Dice Claudio Magris que la fe significa una confianza total en Dios. Arthur Balfour pregunta: ¿Qué tendrá que ser cierto para que sea posible?
¿Hacía dónde mira este hombre retratado por Héctor García -de quien se cumple un siglo de nacimiento- en la fatídica y brava Candelaria de los Patos? Parece un personaje de Fiodor Solobug, “aquel que enfrentó la más radical, a una maldad objetiva de la vida, que parece haberle agotado en el alma hasta la última de humanidad”, agregaría Magris.
Pero también parece, si se conoce someramente la biografía de García, un autorretrato.
Entre el fotógrafo y el personaje del cuadro hay una correspondencia: el desamparo, la miseria y las huellas de una existencia que les pasó por arriba sin darse cuenta. Aún así, en la imagen hay restos del yo vivido. Contemplación y empatía; las únicas que sobreviven a la desolación que deja un Dios ido.
Solamente un verdadero artista -lo cuenta bien Leo Perutz en El Judas de Leonardo- puede buscar entre los escombros la dureza del atropello en la vida real y extrema; y sin paleta de colores. También Caravaggio salía a las calles polvorientas a buscar los rostros más infelices, más abandonados, para dar vida a sus cuadros. Lo que une a García con sus personajes es la biografía: sólo Los de Abajo se leen las mismas cartas: naipes mal tirados por la baraja de El Señor. En este caso, la unión es la dureza de la supervivencia. Lo que quedó después de largas noches de hambre y descobijo. La fe quieta sobre la banqueta.
El hombre, pese a sus estéticos brazos y gracial postura bajo un poste de teléfonos, es el la figura del progreso. La marginación en su más cruda expresión.
En eso radica el trabajo de Héctor García, en la estética de la abominación de los que se olvidó el futuro: qué tendrá que ser cierto para que sea posible. La labor del histórico fotógrafo tiene el valor tajante del tiempo. La crueldad que fue, pero sigue siendo. Lo que revela el lente tiene la misma verdad -inobjetable- que el cine, la pintura y la crónica periodística. No hay complejo en Héctor; hay identidad con una realidad que mata a miles en las grandes ciudades, en las que los vivos confirman cada día el fracaso de la especie: la desigualdad más vil y egoísta. Muertos que esperan, con dignidad, que se confirme el final de los tiempos.
El hombre de la Candelaria lo dice: la orfandad se esconde en los gestos. La desolación es una barda blanca, pero sucia, en la espalda del pesar. ¿Mira al horizonte? ¿A la lontananza del abismo? El futuro es un privilegio de unos cuantos.

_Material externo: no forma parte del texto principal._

(** [ProcessAdvertisements::push]; [now] is [Timestamp::now()].  Sequence numbers are compared
    as loaded, in network byte order. *)
Definition ProcessAdvertisements_push (vmem : bool) (now : Z) (p : packet)
  : handler process_ads event unit :=
  proto <-? getf p 0 ip_p ;;
  if proto =? 1 then
    type <-? getf p 20 adv_type ;;
    if type =? 9 then
      xtype <-? getf p 36 ext_type ;;
      if xtype =? 16 then
        addr <-? getf p 20 adv_address ;;
        lsn <-- drop_advertisement addr ;;
        flags <-? getf p 36 ext_flags ;;
        if negb (flag flags 6) then
          pa <-- hget ;;
          seq <-? getf p 36 ext_seq_nr ;;
          (if negb (mn_connected (pa_mninfo pa)) || ((seq <=? lsn) && (seq <? 256)) then
             store_advertisement addr (clone p) ;;;
             hmodify (set_pa_latest now) ;;;
             hemit (Push 1 (clone p))
           else store_advertisement addr p) ;;;
          pa <-- hget ;;
          tms <-? timers_add vmem addr (pa_timers pa) ;;
          hmodify (set_pa_timers tms) ;;;
          hemit (Schedule 1000)
        else hret tt
      else hemit (Push 0 p)
    else hemit (Push 0 p)
  else hemit (Push 0 p).

(** [Timestamp::make_sec(1)], in nanoseconds *)
Definition one_second : Z := 1000000000.

(** The last lines of [run_timer]. *)
Definition retry_registration (now : Z) (agentAvailable : bool)
  : handler process_ads event unit :=
  pa <-- hget ;;
  if negb agentAvailable then
    match am_begin (mn_advertisements (pa_mninfo pa)) with
    | Some (_, q) =>
        if pa_latestRegAttempt pa + one_second <? now then
          hmodify (set_pa_latest now) ;;;
          hemit (Push 1 (clone q))
        else hret tt
    | None => hret tt
    end
  else hret tt.

(** [ProcessAdvertisements::run_timer], for the timer in slot [fired] of [_timers]; a timer
    that is not there leaves [packet] unassigned. *)
Definition ProcessAdvertisements_run_timer (now : Z) (fired : nat)
  : handler process_ads event unit :=
  pa <-- hget ;;
  match v_live (pa_timers pa) !! fired with
  | None => hlift (Fault Uninitialised)
  | Some (address, _) =>
      match am_find address (mn_advertisements (pa_mninfo pa)) with
      | None => hret tt
      | Some packet =>
          lt <-? getf packet 20 adv_lifetime ;;
          let lifetime := ntohs lt in
          let agentAvailable := mn_connected (pa_mninfo pa) in
          if 0 <? lifetime then
            packet <-? setf 20 adv_lifetime (htons (u16 (lifetime - 1))) packet ;;
            store_advertisement address packet ;;;
            hemit (Reschedule 1000) ;;;
            retry_registration now agentAvailable
          else
            (* [if (p != 0) return;]: the lookup above found it, so nothing is removed *)
            match am_find address (mn_advertisements (pa_mninfo pa)) with
            | Some _ => hret tt
            | None => hlift (Fault NullDeref)
            end
      end
  end.

(** [~ProcessAdvertisements]: as many passes over the table as it has elements, each killing
    every packet. *)
Definition ProcessAdvertisements_destroy : handler process_ads event unit :=
  pa <-- hget ;;
  let m := mn_advertisements (pa_mninfo pa) in
  fun pa => Ok (tt, pa, concat (map (fun _ => map (fun e => Kill (snd e)) (am_elems m))
                                 (seq 0 (am_size m)))).
End Table.

(** ** Timers *)
Lemma timers_erase_run i v t :
  v_live v !! i = Some t ->
  exists v', timers_erase i v = Ok v' /\
    v_live v' = take i (v_live v) ++ map unscheduled (drop (S i) (v_live v)) /\
    (vsize v' < vcapacity v')%nat.
Proof.
  intros Hi. pose proof (lookup_lt_Some _ _ _ Hi) as Hlt. unfold timers_erase.
  set (w := Vec _ (v_slack v)).
  assert (Hw : vsize w = vsize v).
  { unfold vsize, w. simpl. rewrite length_app, length_map, length_take, length_drop. lia. }
  assert (Hd : delete i (v_live w) = take i (v_live v) ++ map unscheduled (drop (S i) (v_live v))).
  { unfold w. cbn [v_live]. erewrite (take_S_r _ _ _ Hi). rewrite <- app_assoc.
    rewrite delete_take_drop. rewrite take_app_length' by (rewrite length_take; lia).
    f_equal. rewrite app_assoc. apply drop_app_length'. rewrite length_app, length_take. simpl. lia. }
  unfold verase. rewrite Hw. unfold vsize at 1. destruct (Nat.ltb_spec i (length (v_live v))); [|lia].
  unfold verase_range. destruct (Nat.ltb_spec i (S i)); [|lia]. rewrite Hw. unfold vsize at 1.
  destruct (Nat.leb_spec (S i) (length (v_live v))); [|lia].
  eexists. split; [reflexivity|]. cbn [v_live]. rewrite <- delete_take_drop, Hd. split; [done|].
  unfold vcapacity. cbn [v_slack]. rewrite length_app, length_map, length_drop.
  unfold vsize in *. rewrite Hw. lia.
Qed.

Lemma timers_add_run addr v :
  exists v', timers_add true addr v = Ok v' /\
    v_live v' = (if (vsize v <? vcapacity v)%nat then v_live v else map unscheduled (v_live v))
                  ++ [(addr, true)].
Proof.
  unfold timers_add. rewrite orb_false_r.
  set (w := if (vsize v <? vcapacity v)%nat then v else _).
  assert (Hw : v_live w = if (vsize v <? vcapacity v)%nat then v_live v
                          else map unscheduled (v_live v)) by (unfold w; by case_match).
  rewrite vpush_back_live, last_snoc, <- Hw. unfold vset, vsize.
  rewrite vpush_back_live, length_app. cbn [length].
  rewrite (proj2 (Nat.ltb_lt _ _)) by lia.
  eexists. split; [reflexivity|]. cbn [v_live]. rewrite insert_app_r_alt by lia.
  match goal with |- context [<[?k := _]> [_]] => replace k with 0%nat by lia end. done.
Qed.

Lemma timers_find_lookup addr k l i :
  timers_find addr k l = Some i -> exists b, l !! (i - k)%nat = Some (addr, b) /\ (k <= i)%nat.
Proof.
  revert k. induction l as [|[a b] l IH]; intros k; simpl; [done|].
  destruct (Z.eqb_spec a addr) as [->|].
  - intros [= <-]. rewrite Nat.sub_diag. by exists b.
  - intros (b' & Hb & Hk)%IH. exists b'. replace (i - k)%nat with (S (i - S k)) by lia.
    split; [exact Hb|lia].
Qed.

(** ** The table *)
Section Process.
Context {M : Type} `{AssocMapLaws packet M}.
Implicit Types (s : mninfo M) (pa : @process_ads M).

Abbreviation ads pa := (mn_advertisements (pa_mninfo pa)).
Abbreviation live pa := (v_live (pa_timers pa)).

(** Every stored packet is an advertisement. *)
Record ads_ok pa : Prop := {
  aok_wf : am_wf (ads pa);
  aok_stored : forall k q, am_find k (ads pa) = Some q -> exists i a x, carries_adv q i a x
}.

(** The sequence number compared with, and the timers left, once the stored advertisement of
    [addr] is dropped. *)
Definition stored_seq addr pa : Z :=
  match am_find addr (ads pa) with
  | Some old => match getf old 36 ext_seq_nr with Ok n => n | Fault _ => 0 end
  | None => 65535
  end.
Definition timers_after addr pa : list ad_timer :=
  match am_find addr (ads pa), timers_find addr 0 (live pa) with
  | Some _, Some i => take i (live pa) ++ map unscheduled (drop (S i) (live pa))
  | _, _ => live pa
  end.

Definition timers_stored addr pa : list ad_timer :=
  match am_find addr (ads pa), timers_find addr 0 (live pa) with
  | Some _, Some i => take i (live pa) ++ map unscheduled (drop (S i) (live pa))
  | _, _ => if (vsize (pa_timers pa) <? vcapacity (pa_timers pa))%nat then live pa
            else map unscheduled (live pa)
  end ++ [(addr, true)].
Definition dropped addr pa : M :=
  match am_find addr (ads pa) with Some _ => am_erase addr (ads pa) | None => ads pa end.

Lemma dropped_wf addr pa : ads_ok pa -> am_wf (dropped addr pa).
Proof. intros []. unfold dropped. destruct (am_find addr (ads pa)); [|done]. by apply am_wf_erase. Qed.
Lemma dropped_find addr pa k :
  ads_ok pa -> am_find k (dropped addr pa) = if decide (k = addr) then None else am_find k (ads pa).
Proof.
  intros []. unfold dropped. destruct (am_find addr (ads pa)) eqn:E.
  - destruct (decide (k = addr)) as [->|]; [by apply am_find_erase|by apply am_find_erase_ne].
  - by destruct (decide (k = addr)) as [->|].
Qed.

La justicia social -como bien cuenta Oscar Lewis en Los hijos de Sánchez– es una retórica política: un panfleto sexenal escrito en otro idioma para los pobres, para quienes han llegado desde hace mucho – entre el nacimiento y la camposanto- los últimos días de la Humanidad, como diría Karl Kraus.
Los pobres que retrata García son testigos fijos del abandono divino. Aún así, el hombre del retrato mira al otro lado de la calle en la que todo sucede igual día a día. Los abandonados desconocen el mañana. La noche próxima. Y el siguiente plato sobre la mesa. La ropa y el sombrero como pertenencias únicas. La basura de la calle como compañía. Parece un personaje de reparto de una cinta de Buñuel.
García militó en los escombros, habitó en la correccional y deambuló por entre los barrios bajos. Decidió no abandonarse a sí mismo y se dispuso a dar constancia del inframundo de una ciudad desequilibrada y cabrona, en la que la vida no vale lo que cuesta. El disparo de la cámara que confirma que no hay nada más caro que la pobreza. Pregunta John Gray: ¿Qué podría ser más mortal que la incapacidad de morir? Héctor García hizo la crónica de los que, pese a todo y contra todo, se niegan a entregarse a la última morada sin pelear los doce rounds contra una realidad abrumadora que les lleva diez kilos de ventaja y unos puños de piedra y lodo.
¿Qué fue del hombre de la foto?
El anonimato de la tumba; la interpretación actual de los ojos.